▶ REQUIRED WORK
Each line below should be restated exactly, with nothing dropped.

▶ DATA SHOWN
(* ===== verification/Process.v ===== *)
(** * The process around an expansion

    What a command substitution can see and change besides the shell state and
    the output of the shell: the signals and children, the descriptors and the
    time, which indexes the answers of the system.  [o_unfinished] is set when
    a call did not come back; whatever follows in the model then has no
    counterpart in the program. *)

From stdpp Require Import base list gmap strings.
From S2P Require Import Prelude Output Descriptors Signals Jobs.

(** No counterpart in C, the end of the fuel, or a call that blocks for ever. *)
Inductive unfinished : Type := Faulted | Spent | Blocked.

Record outside : Type := mk_outside {
  o_host : host; o_kernel : kernel; o_clock : nat; o_unfinished : option unfinished }.

Definition with_unfinished (o : outside) (u : unfinished) : outside :=
  mk_outside (o_host o) (o_kernel o) (o_clock o) (Some u).
(* ===== verification/Lexer.v ===== *)
(** * The lexer (src/lexer.c)

    An incremental tokenizer.  Source bytes are fed a line at a time into one
    tape, which all lexers of a chain of command substitutions share; alias
    values are inserted at its cursor; an arithmetic expansion keeps a copy of
    the tape to which a failed candidate goes back.

    [t_lexers] lists the chain, the active (deepest) lexer first, so the depth of
    a lexer is the number of those behind it, and the operations work on the
    first one, as lexer.h asks.  [raw], [frames] and the alias sources are
    lists: [frames] and [aliases] have their last entry first.  A read outside
    of an array is [Fault], an error [Failed].  Every call of [reserve] asks the
    allocator, which grows a vector whenever it likes. *)

From stdpp Require Import base list gmap strings.
From S2P Require Import Prelude Output State Arithmetic Character Expansion.

(** ** Tokens (include/cshell/lexer.h) *)

Inductive csh_token_kind : Type :=
  | CSH_TOKEN_WORD | CSH_TOKEN_NEWLINE
  | CSH_TOKEN_AND_IF | CSH_TOKEN_OR_IF | CSH_TOKEN_DSEMI | CSH_TOKEN_SEMI_AND
  | CSH_TOKEN_DLESS | CSH_TOKEN_DGREAT | CSH_TOKEN_LESS_AND
  | CSH_TOKEN_GREAT_AND | CSH_TOKEN_LESS_GREAT | CSH_TOKEN_DLESS_DASH
  | CSH_TOKEN_CLOBBER | CSH_TOKEN_PIPE | CSH_TOKEN_AMPERSAND
  | CSH_TOKEN_SEMI | CSH_TOKEN_LPAREN | CSH_TOKEN_RPAREN
  | CSH_TOKEN_LESS | CSH_TOKEN_GREAT.

Inductive csh_fragment_kind : Type :=
  | CSH_FRAGMENT_TEXT | CSH_FRAGMENT_QUOTED | CSH_FRAGMENT_ESCAPE
  | CSH_FRAGMENT_CONTINUATION | CSH_FRAGMENT_PARAMETER
  | CSH_FRAGMENT_COMMAND | CSH_FRAGMENT_ARITHMETIC | CSH_FRAGMENT_BACKQUOTE.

▶ TASK SOLUTION
(* ===== verification/Process.v ===== *)
(** * The process around an expansion

    What a command substitution can see and change besides the shell state and
    the output of the shell: the signals and children, the descriptors and the
    time, which indexes the answers of the system.  [o_unfinished] is set when
    a call did not come back; whatever follows in the model then has no
    counterpart in the program. *)

From stdpp Require Import base list gmap strings.
From S2P Require Import Prelude Output Descriptors Signals Jobs.

(** No counterpart in C, the end of the fuel, or a call that blocks for ever. *)
Inductive unfinished : Type := Faulted | Spent | Blocked.

Record outside : Type := mk_outside {
  o_host : host; o_kernel : kernel; o_clock : nat; o_unfinished : option unfinished }.

Definition with_unfinished (o : outside) (u : unfinished) : outside :=
  mk_outside (o_host o) (o_kernel o) (o_clock o) (Some u).
(* ===== verification/Lexer.v ===== *)
(** * The lexer (src/lexer.c)

    An incremental tokenizer.  Source bytes are fed a line at a time into one
    tape, which all lexers of a chain of command substitutions share; alias
    values are inserted at its cursor; an arithmetic expansion keeps a copy of
    the tape to which a failed candidate goes back.

    [t_lexers] lists the chain, the active (deepest) lexer first, so the depth of
    a lexer is the number of those behind it, and the operations work on the
    first one, as lexer.h asks.  [raw], [frames] and the alias sources are
    lists: [frames] and [aliases] have their last entry first.  A read outside
    of an array is [Fault], an error [Failed].  Every call of [reserve] asks the
    allocator, which grows a vector whenever it likes. *)

From stdpp Require Import base list gmap strings.
From S2P Require Import Prelude Output State Arithmetic Character Expansion.

(** ** Tokens (include/cshell/lexer.h) *)

Inductive csh_token_kind : Type :=
  | CSH_TOKEN_WORD | CSH_TOKEN_NEWLINE
  | CSH_TOKEN_AND_IF | CSH_TOKEN_OR_IF | CSH_TOKEN_DSEMI | CSH_TOKEN_SEMI_AND
  | CSH_TOKEN_DLESS | CSH_TOKEN_DGREAT | CSH_TOKEN_LESS_AND
  | CSH_TOKEN_GREAT_AND | CSH_TOKEN_LESS_GREAT | CSH_TOKEN_DLESS_DASH
  | CSH_TOKEN_CLOBBER | CSH_TOKEN_PIPE | CSH_TOKEN_AMPERSAND
  | CSH_TOKEN_SEMI | CSH_TOKEN_LPAREN | CSH_TOKEN_RPAREN
  | CSH_TOKEN_LESS | CSH_TOKEN_GREAT.

Inductive csh_fragment_kind : Type :=
  | CSH_FRAGMENT_TEXT | CSH_FRAGMENT_QUOTED | CSH_FRAGMENT_ESCAPE
  | CSH_FRAGMENT_CONTINUATION | CSH_FRAGMENT_PARAMETER
  | CSH_FRAGMENT_COMMAND | CSH_FRAGMENT_ARITHMETIC | CSH_FRAGMENT_BACKQUOTE.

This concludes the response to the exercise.